A two-judges Bench in R. Rajagopal Vs. State of Tamil Nadu (1994) 6 SCC 632
held the right of privacy to be implicit in the right to life and liberty
guaranteed to the citizens of India by Article 21. "It is the right to be let
alone". Every citizen has a right to safeguard the privacy of his own. However,
in the case of a matter being part of public records, including court records,
the right of privacy cannot be claimed. The right to privacy has since been
widely accepted as implied in our Constitution, in other cases, namely, PUCLVs.
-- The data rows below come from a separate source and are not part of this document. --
(** ** Filing *)

Lemma insert_adds (Q : StoredEvent -> Prop) r l :
  (forall c f, Q (mkStoredEvent c (r_signature r) (match r_signature r with None => Unsigned | Some _ => x_sig_state (r_ctx r) end) f
                    (x_origin (r_ctx r)) (x_confirm (r_ctx r)) None (r_timestamp r))
               \/ match r_shape r with Document c' => c <> c' | Bare _ => c <> "" end) ->
  adds Q l (insert_event r l).1.
Proof.
  intros HQ. split.
  - unfold insert_event. destruct (match r_shape r with Document _ => _ | Bare _ => _ end) as [[c f]|]; [|done]. by destruct (events l !! _).
  - exact (grown_kept _ _ (proj2 (insert_event_log r l))).
  - unfold insert_event. destruct (match r_shape r with Document _ => _ | Bare _ => _ end) as [[c f]|] eqn:Es; [|eauto using same_act_refl].
    destruct (events l !! f_event_id f) eqn:En; [eauto using same_act_refl|]. cbn. intros id e He.
    apply lookup_insert_Some in He as [[<- <-]|[_ He]]; [right|left; eauto using same_act_refl].
    destruct (HQ c f) as [|Hc]; [done|]. destruct (r_shape r) as [c'|f']; [|by injection Es as <- _].
    destruct (derive_facts c'); [|done]. by injection Es as <- _.
Qed.
Lemma conflict_adds Q id fp l : adds Q l (record_event_conflict id fp l).
Proof.
  split; [done|exact (grown_kept _ _ (proj2 (record_conflict_log id fp l)))|]. cbn. intros k e' H. rewrite lookup_alter in H. left.
  case_decide; [|eauto using same_act_refl]. subst. destruct (events l !! k) as [e|]; [|done]. cbn in H. injection H as <-. exists e. split; [done|].
  destruct (note_conflict_same fp e) as (S1 & S2 & S3 & S4 & S5 & _ & S7 & S8). repeat split; done.
Qed.
Lemma file_replayed_takes n event_id origin ev st :
  replay_sig_state n ev = Some st -> derive_act_view (sp_revival_tag sp) (re_canonical ev) = None \/ derive_facts (re_canonical ev) = None ->
  takes_in n (file_replayed n (replay_record event_id origin ev st)).1.
Proof.
  intros Hst Hno. unfold file_replayed. destruct (db (nw_chat n)) as [l|] eqn:El; [|apply takes_refl].
  pose proof (insert_adds (checked (vouchers n)) (replay_record event_id origin ev st) l) as Ha.
  destruct (is_empty (re_canonical ev)) eqn:Ec.
  - destruct (insert_event _ l) as [l' w]. apply (takes_log n l); [done|]. apply Ha. intros c f. unfold replay_record. cbn. rewrite Ec.
    destruct (decide (c = "")) as [->|]; [left|by right]. right; right. split; [by left|]. cbn. destruct (re_signature ev) eqn:Es; [|done].
    revert Hst. unfold replay_sig_state. rewrite Es, Ec. by intros [= <-].
  - destruct Hno as [Hno|Hno].
    + destruct (insert_event _ l) as [l' w]. apply (takes_log n l); [done|]. apply Ha. intros c f. unfold replay_record. cbn. rewrite Ec.
      destruct (decide (c = re_canonical ev)) as [->|]; [left|by right]. destruct (decide (st = Valid)) as [->|Hn].
      * left. left. destruct (sig_state_valid _ _ Hst) as (did & kid & sg & key & sig & H1 & H2 & H3 & H4). by exists did, kid, sg, key, sig.
      * right; right. split; [by right|]. cbn. by destruct (re_signature ev).
    + unfold insert_event, replay_record. cbn. rewrite Ec, Hno. cbn. apply (takes_log n l); [done|apply adds_refl].
Qed.

Lemma set_tasks_takes n t : tgrows (checked (vouchers n)) (nw_tasks n) t -> takes_in n (set_tasks t n).
Proof. intros [V D]. split; [|done]. unfold vouchers, nw_chat. cbn [nw_tasks set_tasks nw_answers]. rewrite V. f_equal. f_equal. by eapply dgrows_keys. Qed.
Lemma drawn_takes n : takes_in n (drawn n).
Proof. by apply takes_grows, grows_same. Qed.

(** ** One event *)

Section Wait.
Variable judge : Network -> list ParkedEvent -> option OwnHostAnswer -> Network * list RelayEffect.
Hypothesis judge_grows : forall n waiting answer, grows answer n (judge n waiting answer).1.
Union of India, (1997) 1 SCC 301; Mr. X Vs. Hospital 'Z', (1998) 8 SCC 296;
People's Union for Civil Liberties Vs. Union of India, (2003) 4 SCC 399; Sharda
Vs. Dharmpal, (2003) 4 SCC 4931.
The impugned provision of the A.P. Amendment on anvil : It is in the background
of the above, the validity of sec. 73 of the Stamp Act, 1899 falls to be
decided.
The text of Sec.73 Indian Stamp Act and the text as amended in its application
to State of A.P. have been set out in the earlier part of the judgment.
It will be seen that under sec.73, the Collector could inspect the 'registers,
books, records, papers, documents or proceedings' in the public office.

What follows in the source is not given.